_Exercise brief:_
When you reach the line that contains "(** ** Examples *)" in the data below, start reproducing lines exactly, and stop after the line that contains "(Done 3 (Ret".

_Data shown:_

(* ===== verification/FlipsideV1.v ===== *)
(** * FlipsideV1: the older client of flipside.xyz ([go/flipside/flipside.go])

    Submitting a query, polling its results and writing them as CSV.  The file declares
    again what the newer client ([Flipside]) declares and is not part of the build target.
    The server is a state machine; a body decodes, or not, to each of the two types. *)

From S2P Require Import Prelude GoStrings Csv Attach Polling.
From stdpp Require Import strings pretty.
From Stdlib Require Import SpecFloat.
Local Open Scope Z_scope.

Definition apiHost : string := "https://node-api.flipsidecrypto.com".
Definition apiPath : string := "/queries".
Definition apiURL : string := apiHost +:+ apiPath.

Record Config := mkConfig { APIKey : string; BackoffFactor : spec_float }.

(** The body of a submission, with the number that [minutes.MarshalJSON] hands to
    [json.Marshal]. *)
Record querySubmissionRequest := mkSubmission { SQL : string; TTL : spec_float }.
Definition minutes_MarshalJSON (m : Z) : spec_float := duration_in Minute m.

Record headers := mkHeaders { Accept : string; Content_Type : string; x_api_key : string }.
Definition addHeaders (cfg : Config) : headers := mkHeaders "application/json" "application/json" (APIKey cfg).

Record http_request := mkHttp {
  method : string; url : string; query : list (string * string); header : headers; req_body : option querySubmissionRequest
}.

(** The values of a row are of any type; the times are not looked at. *)
Record QueryExecutionResponse (V : Type) := mkExecution {
  Results : list (list V); ColumnLabels : list string; ColumnTypes : list string;
  Status : string; PageNumber : Z; PageSize : Z
}.
Arguments mkExecution {V} Results ColumnLabels ColumnTypes Status PageNumber PageSize.
Arguments Results {V}.
Arguments ColumnLabels {V}.
Arguments ColumnTypes {V}.
Arguments Status {V}.
Arguments PageNumber {V}.
Arguments PageSize {V}.

(** What a body decodes to as an execution; [null] makes the pointer nil. *)
Inductive decoded (V : Type) := Undecodable | Null | Execution (r : QueryExecutionResponse V).
Arguments Undecodable {V}.
Arguments Null {V}.
Arguments Execution {V} r.

(** [http.DefaultClient.Do]: no response, or a status, the text of the body, if it can be
    read, and what the body decodes to as a token, if it does, and as an execution. *)
Inductive http_response (V : Type) :=
| NoResponse
| Response (StatusCode : Z) (text : option string) (token : option string) (execution : decoded V).
Arguments NoResponse {V}.
Arguments Response {V} StatusCode text token execution.

Inductive v1_err := DoErr | HTTPErr (status : Z) (text : option string) | DecodeErr | ContextErr | CSVErr.

Section client.
Context `{Machine} {St V : Type} (serve : St → http_request → St * http_response V).

(** Doing a request and decoding the body of an OK. *)
Definition do_request {T} (decode : option string → decoded V → outcome v1_err T) (s : St) (req : http_request)
    : St * outcome v1_err T :=
  let '(s, resp) := serve s req in
  (s, match resp with
      | NoResponse => Fail DoErr
      | Response status text token execution =>
          if status =? 200 then decode token execution else Fail (HTTPErr status text)
      end).

Definition SubmitQuery (cfg : Config) (s : St) (sql : string) : St * outcome v1_err string :=
  do_request (λ token _, match token with Some t => Ret t | None => Fail DecodeErr end) s
    (mkHttp "POST" apiURL [] (addHeaders cfg) (Some (mkSubmission sql (minutes_MarshalJSON (15 * Minute))))).

(** [url.JoinPath(apiURL, token)], for tokens without percent signs: a slash at the end
    is kept. *)
Definition JoinPath (token : string) : string :=
  let p := path_Join apiPath token in
  apiHost +:+ (if ends_with_slash token && negb (ends_with_slash p) then p +:+ "/" else p).

(** One poll; the status of a nil execution panics. *)
Definition fetch (cfg : Config) (token : string) (pageNumber : Z) (s : St) : St * outcome v1_err (QueryExecutionResponse V) :=
  do_request (λ _ execution, match execution with Undecodable => Fail DecodeErr | Null => Panic | Execution r => Ret r end) s
    (mkHttp "GET" (JoinPath token) [("pageNumber", pretty pageNumber); ("pageSize", "100000")]%string (addHeaders cfg) None).

Definition finished (r : QueryExecutionResponse V) : bool := bool_decide (Status r = "finished"%string).

Definition fetchQueryResults (fuel : nat) (cancelled : nat → bool) (cfg : Config) (s : St) (token : string)
    (pageNumber backoff : Z) : progress St v1_err (QueryExecutionResponse V) * list Z :=
  poll (fetch cfg token pageNumber) finished ContextErr cancelled (BackoffFactor cfg) fuel 0 s backoff.

Definition FetchQueryResults (fuel : nat) (cancelled : nat → bool) (cfg : Config) (s : St) (token : string)
    (pageNumber : Z) : progress St v1_err (QueryExecutionResponse V) * list Z :=
  fetchQueryResults fuel cancelled cfg s token pageNumber Second.

(** ** Results as CSV *)

Context (Sprint : V → string).   (* [fmt.Sprint] *)

Definition results_table (r : QueryExecutionResponse V) : list (list string) :=
  ColumnLabels r :: ((fmap Sprint : list V → list string) <$> Results r).

(** [takes]: whether the writer takes the text; every error of the [csv.Writer] is one
    of the writer below. *)
Definition WriteCSV (takes : string → bool) (r : QueryExecutionResponse V) : outcome v1_err string :=
  let text := WriteAll (results_table r) in if takes text then Ret text else Fail CSVErr.

(** [gocsv.Unmarshal] reads from a pipe: the value it makes or its error, and how many
    bytes it read.  Nobody closes the reading end, so writing never fails, but the
    goroutine that writes is only done when all has been read; its errors could not be
    returned anyway, since the function assigns its result after it. *)
Definition Unmarshal {T} (gocsv_Unmarshal : string → (option T) * nat) (r : QueryExecutionResponse V) : option T * bool :=
  let text := WriteAll (results_table r) in
  let '(v, n) := gocsv_Unmarshal text in (v, (String.length text <=? n)%nat).
End client.

(** ** Fetching *)

(** A poll finds the query finished, or unfinished. *)
Definition answers {V} (resp : http_response V) (r : QueryExecutionResponse V) : Prop :=
  ∃ text token, resp = Response 200 text token (Execution r).

(** Fetching polls until a poll finds the query finished, fails or is followed by the end of
    the context, and gives what that poll gave.  A query with another status than
    finished is polled again after any number of polls, also when it has failed. *)
Theorem v1_FetchQueryResults_correct `{Machine} {St V} (serve : St → http_request → St * http_response V) cfg token
    pageNumber cancelled s :
  let ask := fetch serve cfg token pageNumber in
  (∀ n r fuel, (n < fuel)%nat → unfinished ask finished ContextErr cancelled n 0 s →
    stops ask finished ContextErr cancelled n (server_at ask n s) = Some r →
    FetchQueryResults serve fuel cancelled cfg s token pageNumber
    = (Done (server_at ask (S n) s) r, backoffs n (BackoffFactor cfg) Second)) ∧
  ((∀ n, cancelled n = false) →
    (∀ s req, ∃ r, answers (serve s req).2 r ∧ Status r ≠ "finished"%string) →
    ∀ fuel, (FetchQueryResults serve fuel cancelled cfg s token pageNumber).1 = Pending (server_at ask fuel s)).
Proof.
  intros ask. unfold FetchQueryResults, fetchQueryResults. split.
  - intros n r fuel Hn Hj Hr. by apply (poll_stops ask finished ContextErr cancelled (BackoffFactor cfg) 0).
  - intros Hc Hs fuel.
    assert (∀ s, ∃ r, (ask s).2 = Ret r ∧ finished r = false) as Ha.
    { intros s1. unfold ask, fetch, do_request. set (req := mkHttp _ _ _ _ _).
      destruct (Hs s1 req) as (r & (text & tok & E) & Hr). destruct (serve s1 req) as [s' resp]. simpl in E. subst resp.
      exists r. split; [done|]. unfold finished. by rewrite bool_decide_eq_false_2. }
    fold ask. rewrite (poll_pending ask finished ContextErr cancelled); [done|].
    intros j _. unfold stops. destruct (Ha (server_at ask j s)) as (r & E & Hr). by rewrite E, Hr, Hc.
Qed.

(** ** CSV *)

(** What a reader of CSV gets from the results, when all rows have a value for each label:
    the labels and the printed values, with line breaks of one character and without
    rows that are a single empty text. *)
Theorem v1_WriteCSV_read {V} (Sprint : V → string) takes r text :
  Forall (λ row, length row = length (ColumnLabels r)) (Results r) → WriteCSV Sprint takes r = Ret text →
  takes text = true ∧ ReadAll text = Some (read_back (results_table Sprint r)).
Proof.
  intros Hl. unfold WriteCSV. destruct (takes _) eqn:Et; [|done]. intros [= <-]. split; [done|].
  apply (ReadAll_WriteAll (results_table Sprint r) (length (ColumnLabels r))). unfold results_table.
  constructor; [done|]. apply Forall_fmap.
  eapply Forall_impl; [exact Hl|]. intros row Hrow. simpl. by rewrite length_fmap.
Qed.

(** The pipe of [Unmarshal] is written to the end exactly when it is read to the end. *)
Lemma Unmarshal_done {V T} (Sprint : V → string) (gocsv : string → option T * nat) r v :
  Unmarshal Sprint gocsv r = (v, true) ↔
  (gocsv (WriteAll (results_table Sprint r))).1 = v ∧
  (String.length (WriteAll (results_table Sprint r)) ≤ (gocsv (WriteAll (results_table Sprint r))).2)%nat.
Proof.
  unfold Unmarshal. destruct (gocsv _) as [v' n]. simpl. rewrite <-Nat.leb_le. split; [by intros [= -> ->]|by intros [-> ->]].
Qed.

(** ** Examples *)

(** A server that counts polls: the query is finished at the third. *)
Definition toy_execution (status : string) : QueryExecutionResponse string :=
  mkExecution [["a"; ""]; ["x y"; "1"]]%string ["c"; "d"]%string [] status 1 100000.
Definition toy_serve (polls : Z) (req : http_request) : Z * http_response string :=
  (polls + 1, Response 200 None (Some "token"%string)
    (Execution (toy_execution (if Z.eqb polls 2 then "finished" else "running")%string))).
Definition toy_config : Config := mkConfig "key" (float64 2).

Example toy_submit : SubmitQuery toy_serve toy_config 0 "select 1" = (1, Ret "token"%string) ∧
  JoinPath "a//b/" = "https://node-api.flipsidecrypto.com/queries/a/b/"%string.
Proof. by vm_compute. Qed.

#[local] Instance toy_machine : Machine := λ _, 0.

Lemma v1_FetchQueryResults_correct_witness :
  FetchQueryResults toy_serve 4 (λ _, false) toy_config 0 "token" 1
  = (Done 3 (Ret (toy_execution "finished")), [1000000000; 2000000000]).
Proof.
  refine (proj1 (v1_FetchQueryResults_correct toy_serve toy_config "token" 1 (λ _, false) 0) 2%nat _ 4%nat _ _ _);
    [lia| |by vm_compute]. intros [|[|j]] Hj; [by vm_compute..|lia].
Defined.

Lemma v1_WriteCSV_read_witness :
  ReadAll (WriteAll (results_table (λ s, s) (toy_execution "finished"))) = Some [["c"; "d"]; ["a"; ""]; ["x y"; "1"]]%string ∧
  ReadAll (WriteAll (results_table (λ s, s) (toy_execution "finished")))
  = Some (read_back (results_table (λ s, s) (toy_execution "finished"))).
Proof.
  split; [by vm_compute|].
  by refine (proj2 (v1_WriteCSV_read (λ s : string, s) (λ _, true) (toy_execution "finished") _ _ eq_refl)); repeat constructor.
Defined.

_Output below:_
(** ** Examples *)

(** A server that counts polls: the query is finished at the third. *)
Definition toy_execution (status : string) : QueryExecutionResponse string :=
  mkExecution [["a"; ""]; ["x y"; "1"]]%string ["c"; "d"]%string [] status 1 100000.
Definition toy_serve (polls : Z) (req : http_request) : Z * http_response string :=
  (polls + 1, Response 200 None (Some "token"%string)
    (Execution (toy_execution (if Z.eqb polls 2 then "finished" else "running")%string))).
Definition toy_config : Config := mkConfig "key" (float64 2).

Example toy_submit : SubmitQuery toy_serve toy_config 0 "select 1" = (1, Ret "token"%string) ∧
  JoinPath "a//b/" = "https://node-api.flipsidecrypto.com/queries/a/b/"%string.
Proof. by vm_compute. Qed.

#[local] Instance toy_machine : Machine := λ _, 0.

Lemma v1_FetchQueryResults_correct_witness :
  FetchQueryResults toy_serve 4 (λ _, false) toy_config 0 "token" 1
  = (Done 3 (Ret (toy_execution "finished")), [1000000000; 2000000000]).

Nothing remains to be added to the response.